Filho de um norueguês e de uma brasileira de Campinas, Lucas nasceu em Oslo e decidiu defender as cores do Brasil em 2024, após cogitar encerrar a carreira por frustrações com a federação norueguesa. “Perdi o prazer de competir”, admitiu na época. Mas, ao ser procurado pela Confederação Brasileira de Desporto na Neve (CBDN), reacendeu a chama — especialmente após obter a cidadania brasileira graças à herança materna.
Antes dos Jogos, era o segundo colocado no ranking mundial da modalidade e vinha de três medalhas de prata em etapas da Copa do Mundo. Longe de se abalar com a expectativa, transformou a pressão em combustível. “Se eu não estivesse aqui para fazer a diferença, por que estaria aqui?”, questionou em entrevista coletiva dias antes da competição.

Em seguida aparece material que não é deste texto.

(** It is the table's once it is written there. *)
Lemma pm_inv_store base n ip l pm : pm_inv base pm -> base !! l_sock l = Some (l_tcp l, ip, l_addr l) ->
  no_char ":" n = true -> l_tcp l = Contains n "tcp" -> is_s64 (getPort l) -> listeners pm !! convertIndex n ip (getPort l) = None ->
  pm_inv (delete (l_sock l) base) (mkPortmap (<[convertIndex n ip (getPort l) := l]> (listeners pm)) (socks pm) (connEngine pm)).
Proof.
  intros (Ht & Hinj & Hs & Hb) Hown Hn Htcp Hg Hnew.
  assert (Hother : forall k l0, listeners pm !! k = Some l0 -> l_sock l0 <> l_sock l).
  { intros k l0 H0 E. destruct (Ht _ _ H0) as [_ Hbase]. congruence. }
  split_and!; cbn [listeners socks].
  - intros key l0 [[<- <-]|[Hne Hl0]]%lookup_insert_Some.
    + split; [|apply lookup_delete_eq]. exists n, ip. split_and!; try done. by apply Hb.
    + destruct (Ht _ _ Hl0) as [He Hbase]. split; [exact He|]. rewrite lookup_delete_ne; [done|]. intros E. by apply (Hother _ _ Hl0).
  - intros k1 k2 l1 l2 [[<- <-]|[Hne1 H1]]%lookup_insert_Some [[<- <-]|[Hne2 H2]]%lookup_insert_Some E;
      [done|by destruct (Hother _ _ H2)|by destruct (Hother _ _ H1)|by apply (Hinj k1 k2 l1 l2)].
  - intros h0 v Hv. destruct (decide (h0 = l_sock l)) as [->|Hne].
    + right. exists (convertIndex n ip (getPort l)), l. by rewrite lookup_insert_eq.
    + destruct (Hs _ _ Hv) as [?|(key & l0 & Hl0 & E)]; [left; by rewrite lookup_delete_ne|]. right. exists key, l0.
      rewrite lookup_insert_ne; [done|]. intros <-. congruence.
  - intros h0 v [_ Hv]%lookup_delete_Some. auto.
Qed.

(** No two sockets that were opened for the same address text have one port. *)
Definition ports_differ (base0 s : sockets) : Prop := forall h1 h2 t ip a1 a2,
  s !! h1 = Some (t, ip, a1) -> s !! h2 = Some (t, ip, a2) -> addr_port a1 = addr_port a2 ->
  base0 !! h1 = None -> base0 !! h2 = None -> h1 = h2.

Lemma ports_open base0 s hd t ip a : ports_differ base0 s -> (forall h' a', s !! h' = Some (t, ip, a') -> addr_port a' <> addr_port a) ->
  ports_differ base0 (<[hd := (t, ip, a)]> s).
Proof.
  intros Hp Hport h1 h2 t1 ip1 a1 a2 [[<- E1]|[Hn1 H1]]%lookup_insert_Some [[<- E2]|[Hn2 H2]]%lookup_insert_Some E B1 B2;
    [done| | |by eapply Hp].
  - injection E1 as <- <- <-. by destruct (Hport _ _ H2).
  - injection E2 as <- <- <-. by destruct (Hport _ _ H1).
Qed.

Lemma ports_subset base0 s s' : s' ⊆ s -> ports_differ base0 s -> ports_differ base0 s'.
Proof. intros Hs Hp h1 h2 t ip a1 a2 H1 H2. by eapply Hp; eapply lookup_weaken. Qed.

(** ** Calls *)

Section Calls.
Context (base0 : sockets).

Definition call_ok (pm : Portmap) (c : apc) : Prop :=
  match c with
  | AWant n _ p | ARead n _ p | AOpen n _ p => no_char ":" n = true /\ is_s64 p
  | AStore n ip ok l | AStoring n ip ok l => no_char ":" n = true /\ l_tcp l = Contains n "tcp" /\ is_s64 (getPort l) /\
      (ok = true -> listeners pm !! convertIndex n ip (getPort l) = Some l)
  | AUnlock n ip (q, None) => exists l, listeners pm !! convertIndex n ip q = Some l /\ getPort l = q
  | _ => True
  end.

Record calls_ok (pm : Portmap) (cs : list apc) : Prop := {
  cl_each : forall k c, cs !! k = Some c -> call_ok pm c;
  cl_single : forall i j c d hd v v', cs !! i = Some c -> cs !! j = Some d ->
    opened c = Some (hd, v) -> opened d = Some (hd, v') -> i = j;
  cl_own : forall hd v, some_call opened cs (hd, v) -> base0 !! hd = None
}.

Lemma calls_new pm cs n ip p : calls_ok pm cs -> no_char ":" n = true -> is_s64 p -> calls_ok pm (cs ++ [AWant n ip p]).
Proof.
  intros [] Hn Hp. assert (Hnew : forall j d, (cs ++ [AWant n ip p]) !! j = Some d -> cs !! j = Some d \/ d = AWant n ip p).
  { intros j d [?|[_ H]]%lookup_app_Some; [by left|right]. by apply list_lookup_singleton_Some in H as [_ <-]. }
  split.
  - intros j d [?| ->]%Hnew; [by apply (cl_each0 j)|done].
  - intros i j d e hd v v' [?| ->]%Hnew [?| ->]%Hnew Hd He; [by eapply cl_single0|done..].
  - intros hd v. rewrite call_new by done. apply cl_own0.
Qed.

(** A call moves to [c'] and, if it opens a socket, a new one. *)
Lemma calls_move pm cs k c c' : calls_ok pm cs -> cs !! k = Some c -> call_ok pm c' ->
  (forall hd v, opened c' = Some (hd, v) -> opened c = Some (hd, v) \/ base0 !! hd = None /\ forall v', ~ some_call opened cs (hd, v')) ->
  calls_ok pm (<[k := c']> cs).
Proof.
  intros [] Hk Hok Hnew. split.
  - intros j d [(<- & <- & _)|[_ Hj]]%list_lookup_insert_Some; [done|by apply (cl_each0 j)].
  - assert (HX : forall j d hd v v', opened c' = Some (hd, v) -> cs !! j = Some d -> opened d = Some (hd, v') -> k = j).
    { intros j d hd v v' Hc Hj Hd. destruct (Hnew _ _ Hc) as [Ho|[_ Hno]]; [by eapply cl_single0|]. destruct (Hno v'). by exists j, d. }
    intros i j d e hd v v' [(<- & <- & _)|[Hi1 Hi]]%list_lookup_insert_Some [(<- & <- & _)|[Hj1 Hj]]%list_lookup_insert_Some Hd He;
      [done|by eapply HX|symmetry; by eapply HX|by eapply cl_single0].
  - intros hd v Hs. destruct (proj1 (call_moved opened cs k c c' (hd, v) Hk) (or_intror Hs)) as [Ho|]; [|by eapply cl_own0].
    destruct (Hnew _ _ Ho) as [?|[? _]]; [|done]. apply (cl_own0 hd v). by exists k, c.
Qed.

(** The table changed, not what a call relies on. *)
Lemma calls_frame pm pm' cs : (forall k c, cs !! k = Some c -> call_ok pm c -> call_ok pm' c) -> calls_ok pm cs -> calls_ok pm' cs.
Proof. intros Hc []. split; [|done|done]. intros k c Hk. by apply (Hc k), (cl_each0 k). Qed.

(** A table with one entry more. *)
Lemma call_ok_grow ls so en key l c : ls !! key = None -> call_ok (mkPortmap ls so en) c -> call_ok (mkPortmap (<[key := l]> ls) so en) c.
Proof.
  intros Hnew. assert (HX : forall key' l', ls !! key' = Some l' -> <[key := l]> ls !! key' = Some l').
  { intros key' l' H. rewrite lookup_insert_ne; [done|]. intros <-. congruence. }
  destruct c as [| | |n ip ok l1|n ip ok l1|n ip [q [e|]]|]; cbn; try done; [naive_solver..|].
  intros (l' & Hl & Hq). exists l'. split; [by apply HX|done].
Qed.
End Calls.

(** ** Accepting goroutines *)

Section Goroutines.
(** Whether every [Accept] of an open listener succeeds is a hypothesis of some
    of what follows. *)
Context (no_errors : Prop).

(** An open listener has one goroutine. *)
Definition goroutine_of (l : relayListener) (a : Accepter) : Prop :=
  g_sock a = l_sock l /\ g_open a = true /\ (no_errors -> g_pc a <> GDone).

Durante a cerimônia de abertura, Lucas dividiu os holofotes como porta-bandeira do Brasil ao lado de Nicole Silveira, do skeleton. Com um gesto simbólico, exibiu a bandeira estampada no forro de seu casaco oficial — um detalhe que resumiu seu propósito: representar a diversidade e a força de um país tropical em território gelado.
“Quero mostrar que é possível para um brasileiro se destacar em uma modalidade tão tradicionalmente europeia”, afirmou meses atrás. E cumpriu à risca. Sua conexão com o público cresceu ainda mais com suas icônicas danças de comemoração após os pódios — hábito que já havia cativado fãs brasileiros nas etapas anteriores da temporada, onde era comum ver arquibancadas repletas de verde e amarelo, pão de queijo e brigadeiro circulando nas pistas.
Agora, Lucas se prepara para sua próxima prova: o slalom masculino, marcado para segunda-feira, com descidas previstas às 6h e 9h30 (horário de Brasília). Mas, independentemente do que vier, já entrou para a história — e inspirou uma nova geração a acreditar que, sim, tudo é possível.